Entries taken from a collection
(** [TEUCHOS_TEST_FOR_EXCEPTION(cond, exc, msg)] *)
Definition TEST_FOR_EXCEPTION (cond : bool) (e : Exception) : Method unit :=
  if cond then throw e else ret tt.

(** [currentLevel.Get<...>(name, factory)] *)
Definition Get {R} (found : option R) : Method R :=
  match found with
  | Some r => ret r
  | None => throw Level_data_not_available
  end.

End Smoother.

Arguments BlockedCrsMatrix SC : clear implicits.
Arguments Matrix SC : clear implicits.
Arguments SmootherBase SC : clear implicits.
Arguments Level SC : clear implicits.
Arguments BlockedGaussSeidelSmoother SC : clear implicits.
Arguments Outcome SC R : clear implicits.
Arguments Method SC R : clear implicits.
Arguments result {SC R} _.
Arguments object {SC R} _.
Arguments warnings {SC R} _.

Notation "x <- m ;; k" := (bind m (fun x => k))
  (at level 63, m at next level, right associativity).
Notation "m ;;; k" := (bind m (fun _ => k))
  (at level 63, right associativity).

Section Methods.
Context {SC : Type} `{ScalarTraits SC}.

(** ** AddFactoryManager (lines 55-73) *)
Definition AddFactoryManager (FactManager : FactoryManagerBase) (pos : Z)
    : Method SC unit :=
  TEST_FOR_EXCEPTION (pos <? 0)%Z (RuntimeError pos_must_not_be_negative) ;;;
  let myPos := Z.to_nat pos in
  s <- this ;;
  if myPos <? length (FactManager_ s) then
    assign (set_FactManager_ (<[myPos := FactManager]> (FactManager_ s)))
  else if myPos =? length (FactManager_ s) then
    assign (set_FactManager_ (FactManager_ s ++ [FactManager]))
  else
    warn (cannot_add_at_proper_position pos) ;;;
    assign (set_FactManager_ (FactManager_ s ++ [FactManager])).

(** ** Setup (lines 95-129) *)

(** The loop over the factory managers (lines 116-126). *)
Fixpoint Setup_block_rows (currentLevel : Level SC)
    (it : list FactoryManagerBase) : Method SC unit :=
  match it with
  | [] => ret tt
  | fm :: it' =>
      Smoo <- Get (Level_Get_PreSmoother currentLevel (GetFactory_Smoother fm)) ;;
      assign (push_back_Inverse_ Smoo) ;;;
      Aii <- Get (Level_Get_A currentLevel (GetFactory_A fm)) ;;
      assign (push_back_bIsBlockedOperator_
                (bool_decide (is_Some (as_BlockedCrsMatrix Aii)))) ;;;
      Setup_block_rows currentLevel it'
  end.

Definition Setup (currentLevel : Level SC) : Method SC unit :=
  s <- this ;;
  (if IsSetup s then warn Setup_has_already_been_called else ret tt) ;;;
  A <- Get (Level_Get_A currentLevel (param_A s)) ;;
  assign (set_A_ (Some A)) ;;;
  match as_BlockedCrsMatrix A with
  | None => throw BadCast
  | Some bA =>
      let n := length (FactManager_ s) in
      TEST_FOR_EXCEPTION (negb (Rows bA =? n))
        (RuntimeError (block_rows_do_not_match (Rows bA) n)) ;;;
      TEST_FOR_EXCEPTION (negb (Cols bA =? n))
        (RuntimeError (block_cols_do_not_match (Cols bA) n)) ;;;
      assign (set_MapExtractors (Some (getRangeMapExtractor bA))
                                (Some (getDomainMapExtractor bA))) ;;;
      Setup_block_rows currentLevel (FactManager_ s) ;;;
      assign (set_IsSetup true)
  end.

(** ** Copy (lines 276-279)

    The copy is constructed from [*this].  The class defines no copy
    constructor among its member definitions, so this is the implicit one,
    which copies every member and the base-class sub-object. *)
Definition Copy (s : BlockedGaussSeidelSmoother SC)
    : BlockedGaussSeidelSmoother SC :=
  {| param_A := param_A s; param_Damping_factor := param_Damping_factor s;
     param_Sweeps := param_Sweeps s;
     FactManager_ := FactManager_ s; Inverse_ := Inverse_ s;
     bIsBlockedOperator_ := bIsBlockedOperator_ s;
     rangeMapExtractor_ := rangeMapExtractor_ s;
     domainMapExtractor_ := domainMapExtractor_ s;
     A_ := A_ s; IsSetup := IsSetup s |}.

(** ** Apply (lines 131-274) *)

(** Modelled from the spec: the Operator's row-contribution operation
    ([BlockedCrsMatrix::bgs_apply], whose header is not among the sources):
    the products of the blocks of row [row] with the blocks of [X] are
    summed into a row-shaped vector, which is inserted at [row] of an
    otherwise zero vector [tmpY]; then [Y = alpha*tmpY + beta*Y].  The
    bounds checks of the collaborator are not modelled: a row the operator
    does not have contributes nothing. *)
Definition row_contribution (bA : BlockedCrsMatrix SC) (X : list (Vec SC))
    (row : nat) : Vec SC :=
  foldl (fun Yblock col =>
           match getMatrix bA row col with
           | None => Yblock
           | Some Ablock =>
               update one (Ablock (default [] (X !! col))) one Yblock
           end)
        (getVector (getRangeMapExtractor bA) row) (seq 0 (Cols bA)).

Definition bgs_apply (bA : BlockedCrsMatrix SC) (X Y : list (Vec SC))
    (row : nat) (alpha beta : SC) : list (Vec SC) :=
  let tmpY := <[row := row_contribution bA X row]> (putScalar_blocks zero Y) in
  update_blocks alpha tmpY beta Y.

(** One entry per pass through the body of the inner loop, in program
    order: what the pass read and what it handed to the sub-smoother. *)
Record SweepStep : Type := {
  step_run : Z;
  step_row : nat;
  step_X : list (Vec SC);
  step_product : bool;
  step_residual : list (Vec SC);
  step_tXi : Vec SC;
  step_ri : Vec SC;
  step_InitialGuessIsZero : bool;
  step_correction : Vec SC
}.

(** The sub-vectors behind [rcpX], the residual, and the passes so far. *)
Record Workspace : Type := {
  ws_X : list (Vec SC);
  ws_residual : list (Vec SC);
  ws_steps : list SweepStep
}.

Section Sweeps.
Variable bA : BlockedCrsMatrix SC.
Variable rangeMapExtractor domainMapExtractor : option MapExtractor.
Variable Inverse : list (SmootherBase SC).
Variable rcpB : list (Vec SC).
Variable groups : list (list nat).
Variable omega : SC.
Variable InitialGuessIsZero : bool.

(** The body of the inner loop (lines 249-266), once both extractors are
    dereferenced: the residual is overwritten with [B] (line 251), the row
    product is subtracted unless the test of line 252 fails, [Xi] is block
    [i] of [rcpX] itself, [ri] block [i] of the residual, [tXi] a fresh
    zero vector over block [i] of the domain map; the sub-smoother runs on
    [tXi] and [ri] (line 263), and [Xi] takes the damped update (line 266)
    in the storage behind [rcpX]. *)
Definition bgs_block_row (dme : MapExtractor) (run : Z) (i : nat)
    (Smoo : SmootherBase SC) (w : Workspace) : Workspace :=
  let residual := update_blocks one rcpB zero (ws_residual w) in
  let rcpX := view_blocks groups (ws_X w) in
  let product := negb InitialGuessIsZero || (0 <? i) || (0 <? run)%Z in
  let residual :=
    if product then bgs_apply bA rcpX residual i (negate one) one
    else residual in
  let ri := default [] (residual !! i) in
  let tXi := getVector dme i in
  let third_argument := false in
  let correction := smoother_Apply Smoo tXi ri third_argument in
  {| ws_X := view_update omega correction (default [] (groups !! i)) (ws_X w);
     ws_residual := residual;
     ws_steps := ws_steps w ++
       [ {| step_run := run; step_row := i; step_X := rcpX;
            step_product := product; step_residual := residual;
            step_tXi := tXi; step_ri := ri;
            step_InitialGuessIsZero := third_argument;
            step_correction := correction |} ] |}.

(** [for (size_t i = 0; i < Inverse_.size(); i++)], with [rest] the
    sub-smoothers from [Inverse_.at(i)] on.  The extractors are members
    that [Setup] binds; a pass on a null one cannot go on. *)
Fixpoint bgs_block_rows (run : Z) (i : nat) (rest : list (SmootherBase SC))
    (w : Workspace) : Exception + Workspace :=
  match rest with
  | [] => inr w
  | Smoo :: rest' =>
      match rangeMapExtractor, domainMapExtractor with
      | Some _, Some dme =>
          bgs_block_rows run (S i) rest' (bgs_block_row dme run i Smoo w)
      | _, _ => inl NullReference
      end
  end.

(** [for (LocalOrdinal run = 0; run < nSweeps; ++run)], with [todo] the
    number of passes left. *)
Fixpoint bgs_sweeps (run : Z) (todo : nat) (w : Workspace)
    : Exception + Workspace :=
  match todo with
  | O => inr w
  | S todo' =>
      match bgs_block_rows run 0 Inverse w with
      | inl e => inl e
      | inr w' => bgs_sweeps (run + 1)%Z todo' w'
      end
  end.

End Sweeps.

(** Lines 163-228 for one of the two vectors: the sub-vectors the
    algorithm works on, the blocked map they were cut with, and the flags
    [bCopyResult] and [bReorder]. *)
Record Reconciled : Type := {
  sub_vectors : list (Vec SC);
  blocked_map : MapExtractor;
  bCopyResult : bool;
  bReorder : bool
}.

Definition reconcile (own_map : MapExtractor)
    (native_map : option MapExtractor) (V : MultiVector SC) : Reconciled :=
  match native_map with
  | Some native =>
      match V with
      | FlatMV v =>
          {| sub_vectors := BlockedMultiVector_ctor native v;
             blocked_map := native; bCopyResult := true; bReorder := true |}
      | BlockedMV vv =>
          {| sub_vectors := vv; blocked_map := native;
             bCopyResult := false; bReorder := false |}
      end
  | None =>
      match V with
      | FlatMV v =>
          {| sub_vectors := BlockedMultiVector_ctor own_map v;
             blocked_map := own_map; bCopyResult := true; bReorder := false |}
      | BlockedMV vv =>
          {| sub_vectors := vv; blocked_map := own_map;
             bCopyResult := false; bReorder := false |}
      end
  end.

(** Lines 213-228: the top-level blocks of the vector the algorithm sees. *)
Definition top_level_blocks (own_map : MapExtractor)
    (brm : option BlockReorderManager) (r : Reconciled) : list (list nat) :=
  match brm with
  | Some plan =>
      if negb (length (sub_vectors r) =? NumMaps own_map) || bReorder r
      then brm_groups plan
      else plain_groups (length (sub_vectors r))
  | None => plain_groups (length (sub_vectors r))
  end.

Definition Apply (s : BlockedGaussSeidelSmoother SC) (X B : MultiVector SC)
    (InitialGuessIsZero : bool)
    : Exception + (MultiVector SC * list SweepStep) :=
  if negb (IsSetup s) then inl (RuntimeError Setup_has_not_been_called) else
  match A_ s ≫= as_BlockedCrsMatrix with
  | None => inl (RuntimeError A_must_be_a_BlockedCrsMatrix)
  | Some bA =>
      let rbA := reordered bA in
      let brm := getBlockReorderManager <$> rbA in
      let bX := reconcile (getDomainMapExtractor bA)
                  (native_BlockedDomainMap <$> rbA) X in
      let bB := reconcile (getRangeMapExtractor bA)
                  (native_BlockedRangeMap <$> rbA) B in
      let groupsX := top_level_blocks (getDomainMapExtractor bA) brm bX in
      let groupsB := top_level_blocks (getRangeMapExtractor bA) brm bB in
      let rcpB := view_blocks groupsB (sub_vectors bB) in
      let residual := putScalar_blocks zero rcpB in
      let nSweeps := param_Sweeps s in
      let omega := param_Damping_factor s in
      let x0 :=
        if InitialGuessIsZero
        then view_putScalar zero (concat groupsX) (sub_vectors bX)
        else sub_vectors bX in
      match bgs_sweeps bA (rangeMapExtractor_ s) (domainMapExtractor_ s)
              (Inverse_ s) rcpB groupsX omega InitialGuessIsZero
              0%Z (Z.to_nat nSweeps)
              {| ws_X := x0; ws_residual := residual; ws_steps := [] |} with
      | inl e => inl e
      | inr w =>
          inr (match X with
               | FlatMV v =>
                   if bCopyResult bX
                   then FlatMV (update one (Merge (blocked_map bX) (ws_X w)) zero v)
                   else FlatMV v
               | BlockedMV _ => BlockedMV (ws_X w)
               end,
               ws_steps w)
      end
  end.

### WORK INSTRUCTION
Within the lines above, find those holding the word "todo" and copy them.

### RESPONSE TO THE TASK
(** [for (LocalOrdinal run = 0; run < nSweeps; ++run)], with [todo] the
Fixpoint bgs_sweeps (run : Z) (todo : nat) (w : Workspace)
  match todo with
  | S todo' =>
      | inr w' => bgs_sweeps (run + 1)%Z todo' w'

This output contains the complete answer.